---------- DATASET EXCERPTS

(** ** Administrative reset *)

(** [resetUserCounters] builds the keys of the limiter. *)
Lemma resetUserCounters_run (identityKey : string) (window : option ResetWindow)
    (w : World) :
  redis_configured (w_env w) = true -> next_fault w = false ->
  resetUserCounters identityKey window w
  = (Ret tt,
     set_store
       (RedisMore.del (w_redis w)
          (match window with
           | Some x => [generateRedisKey identityKey (resetWindowName x)
                          (getWindowStart (w_tz w) (resetWindowName x) (w_now w / 1000))]
           | None =>
               (fun x => generateRedisKey identityKey x
                           (getWindowStart (w_tz w) x (w_now w / 1000)))
                 <$> ["minute"; "hour"; "day"]
           end)) w).
Proof.
  intros Hconf Hf.
  unfold resetUserCounters, bind, analyticsRedisClient, getTimeWindows, try_catch.
  rewrite Hconf. destruct window as [[| |]|]; rewrite call_del_run, Hf; reflexivity.
Qed.

(** X19: an administrative reset of one window takes effect at once and on
    the limiter's own counter: after [resetUserCounters(id, window)] the next
    request of that identity in that window is answered with count 1, and no
    other key of the store has changed. *)
Theorem resetUserCounters_restarts_window (identityKey : string) (window : ResetWindow)
    (N : Z) (path : string) (w : World)
    (Hconf : redis_configured (w_env w) = true)
    (Hfaults : no_faults w)
    (Hnow : 0 <= w_now w) :
  let name := resetWindowName window in
  let windowStart := getWindowStart (w_tz w) name (w_now w / 1000) in
  let w1 := world_after (resetUserCounters identityKey (Some window)) w in
  outcome_of (resetUserCounters identityKey (Some window)) w = Ret tt
  /\ outcome_of (checkWindowLimit identityKey name N path) w1
     = Ret (countedResult name N (getResetTime name windowStart) (w_now w / 1000) 1)
  /\ forall k, k <> generateRedisKey identityKey name windowStart ->
               w_redis w1 !! k = w_redis w !! k.
Proof.
  cbv zeta. unfold world_after, outcome_of.
  rewrite (resetUserCounters_run identityKey (Some window) w Hconf
             (no_faults_next w Hfaults)).
  cbn [fst snd]. split; [done|].
  set (w1 := set_store _ w).
  assert (Hal : aligned_window (resetWindowName window)).
  { destruct window; [by left|by (right; left)|by (right; right)]. }
  split.
  - destruct (checkWindowLimit_step identityKey (resetWindowName window) N path w1 0)
      as (w2 & -> & _); try done.
    + unfold client_available. cbn [w1 set_store w_env]. rewrite Hconf.
      apply orb_true_r.
    + unfold no_faults in *. cbn [w1 set_store w_faults].
      destruct (w_faults w); [done|]. by inversion Hfaults.
    + left. split; [done|]. cbn [w1 set_store w_redis w_tz w_now].
      simpl. apply lookup_delete_eq.
  - intros k Hk. cbn [w1 set_store w_redis]. simpl. by rewrite lookup_delete_ne.
Qed.
(** What the [stopAll] of [start] leaves of the running set, the timers and
    the trace of timers set. *)
Lemma start_stopAll_frame r s b s2 :
  stopAll (namespaceOf (mergeOptions r s) r) (mergeOptions r s) = Returned b s2 ->
  runningInstances s2
  = filter (fun x => negb (selects (namespaceOf (mergeOptions r s) r)
                             (mergeOptions r s) x)) (runningInstances s) /\
  (forall e, In e (intervals s2) -> In e (intervals s)) /\
  nextTimer s2 = nextTimer s /\
  timersSet (effects s2) = timersSet (effects s) /\
  config s2 = config s /\
  document s2 = document s.
Proof.
  intros E.
  destruct (stopAll_spec (namespaceOf (mergeOptions r s) r) (mergeOptions r s))
    as [E1 E2].
  rewrite E1 in E. injection E as _ E. rewrite <- E.
  split; [exact E2|]. split; [|split; [|split; [|split]]].
  - intros e He. now apply stopEach_intervals_incl in He.
  - now rewrite stopEach_nextTimer.
  - now rewrite stopEach_timersSet.
  - now rewrite stopEach_config.
  - now rewrite stopEach_document.
Qed.

(** C4: when the distance is below the minimum scroll distance, or the
    execution duration is at most the tick interval, [start] returns having
    set the scroll position to the target position and delivered the
    completion callback with success [true]; it sets no timer and adds no
    entry to the running set. *)
Theorem start_short_circuit now r s b s2 v views :
  stopAll (namespaceOf (mergeOptions r s) r) (mergeOptions r s) = Returned b s2 ->
  Js.read (scrollViews (pageScrollOptions (store s2 r))) = Js.val (v :: views) ->
  Js.isNaN (distanceToScroll (store (measure r (v :: views) s2) r)) = false ->
  allReadyAtDestination r (measure r (v :: views) s2) = true
  \/ tooShortInterval r (computeExecutionDuration r (measure r (v :: views) s2))
     = true ->
  exists s',
    start now r s = Returned tt s' /\
    document s'
    = snd (setScrollPosition r (store s' r) (targetScrollPosition (store s' r))
             (document s2)) /\
    firedFor r (effects s') = firedFor r (effects s2) ++ [true] /\
    timersSet (effects s') = timersSet (effects s) /\
    intervals s' = intervals s2 /\
    nextTimer s' = nextTimer s /\
    runningInstances s' = runningInstances s2 /\
    (forall x, In x (runningInstances s') -> In x (runningInstances s)) /\
    (Reachable s -> ~ In r (runningInstances s') /\ timer (store s' r) = None).
Proof.
  intros E Hviews Hnan Hshort.
  set (s4 := computeExecutionDuration r (measure r (v :: views) s2)).
  set (allReady := allReadyAtDestination r (measure r (v :: views) s2)).
  exists (jump allReady r s4).
  destruct (jump_frame allReady r s4) as (J1 & J2 & J3 & J4 & J5 & J6 & msg & J7).
  destruct (prepared_retunes r (v :: views) s2)
    as [A1 A2 A3 A4 A5 A6 A7 A8 A9 A10 A11].
  fold s4 in A1, A2, A3, A4, A5, A6, A7, A8, A9, A10, A11.
  destruct (start_stopAll_frame r s b s2 E) as (S1 & S2 & S3 & S4 & S5 & S6).
  repeat split.
  - rewrite (start_proceed now r s b s2 E).
    apply proceed_jump; try assumption.
    destruct Hshort as [-> | ->]; [reflexivity | apply orb_true_r].
  - now rewrite J6, J3, A5.
  - now rewrite J7, !firedFor_app, firedFor_log, firedFor_own, A7.
  - rewrite J7, !timersSet_app, timersSet_log, A7, S4. cbn.
    now rewrite app_nil_r.
  - now rewrite J4, A3.
  - now rewrite J5, A4.
  - now rewrite J2, A2.
  - rewrite J2, A2, S1. intros x Hx. apply filter_In in Hx. tauto.
  - rewrite J2, A2. apply reachable_consistent in H.
    now destruct (start_cleared r s b s2 H E) as (_ & Hr & _).
  - rewrite J3, A10. apply reachable_consistent in H.
    now destruct (start_cleared r s b s2 H E) as (_ & _ & Ht & _).
Qed.

(** C10: on the jump path of [start] the boolean that tells whether the
    target position could be written is not looked at: the completion
    callback is delivered with success [true] and nothing is stopped even
    when the write failed for every scroll view --- whereas in the tick
    handler a write that fails for every scroll view runs the stop
    sequence, and one that works does not. *)
Theorem jump_ignores_write_result now r s b s2 v views :
  stopAll (namespaceOf (mergeOptions r s) r) (mergeOptions r s) = Returned b s2 ->
  Js.read (scrollViews (pageScrollOptions (store s2 r))) = Js.val (v :: views) ->
  Js.isNaN (distanceToScroll (store (measure r (v :: views) s2) r)) = false ->
  allReadyAtDestination r (measure r (v :: views) s2)
  || tooShortInterval r (computeExecutionDuration r (measure r (v :: views) s2))
  = true ->
  (exists s',
     start now r s = Returned tt s' /\
     (fst (setScrollPosition r (store s' r) (targetScrollPosition (store s' r))
             (document s2)) = false ->
      firedFor r (effects s') = firedFor r (effects s2) ++ [true] /\
      runningInstances s' = runningInstances s2 /\
      intervals s' = intervals s2)) /\
  (forall now' (t : System World) p,
     nextPosition now' (store t r) = Some (p, false) ->
     let written := setScrollPosition r (store t r) p (document t) in
     (fst written = false ->
      tick now' r t
      = Returned tt (snd (stopInternal false r (with_document (snd written) t)))) /\
     (fst written = true ->
      tick now' r t = Returned tt (with_document (snd written) t))).
Proof.
  intros E Hviews Hnan Hshort. split.
  - set (s4 := computeExecutionDuration r (measure r (v :: views) s2)).
    set (allReady := allReadyAtDestination r (measure r (v :: views) s2)).
    exists (jump allReady r s4).
    destruct (jump_frame allReady r s4) as (J1 & J2 & J3 & J4 & J5 & J6 & msg & J7).
    destruct (prepared_retunes r (v :: views) s2)
      as [A1 A2 A3 A4 A5 A6 A7 A8 A9 A10 A11].
    fold s4 in A1, A2, A3, A4, A5, A6, A7, A8, A9, A10, A11.
    split.
    + rewrite (start_proceed now r s b s2 E). now apply proceed_jump.
    + intros _. repeat split.
      * now rewrite J7, !firedFor_app, firedFor_log, firedFor_own, A7.
      * now rewrite J2, A2.
      * now rewrite J4, A3.
  - intros now' t p Hp written. split; intros Hw.
    + rewrite (tick_write now' r t p false Hp). cbv zeta. fold written.
      now rewrite Hw.
    + rewrite (tick_write now' r t p false Hp). cbv zeta. fold written.
      now rewrite Hw.
Qed.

--------------------

TASK TO COMPLETE: The response must contain every line from the listing above in which the string "callback" appears.

ANSWER SPACE:
    completion callback with success [true]; it sets no timer and adds no
    callback is delivered with success [true] and nothing is stopped even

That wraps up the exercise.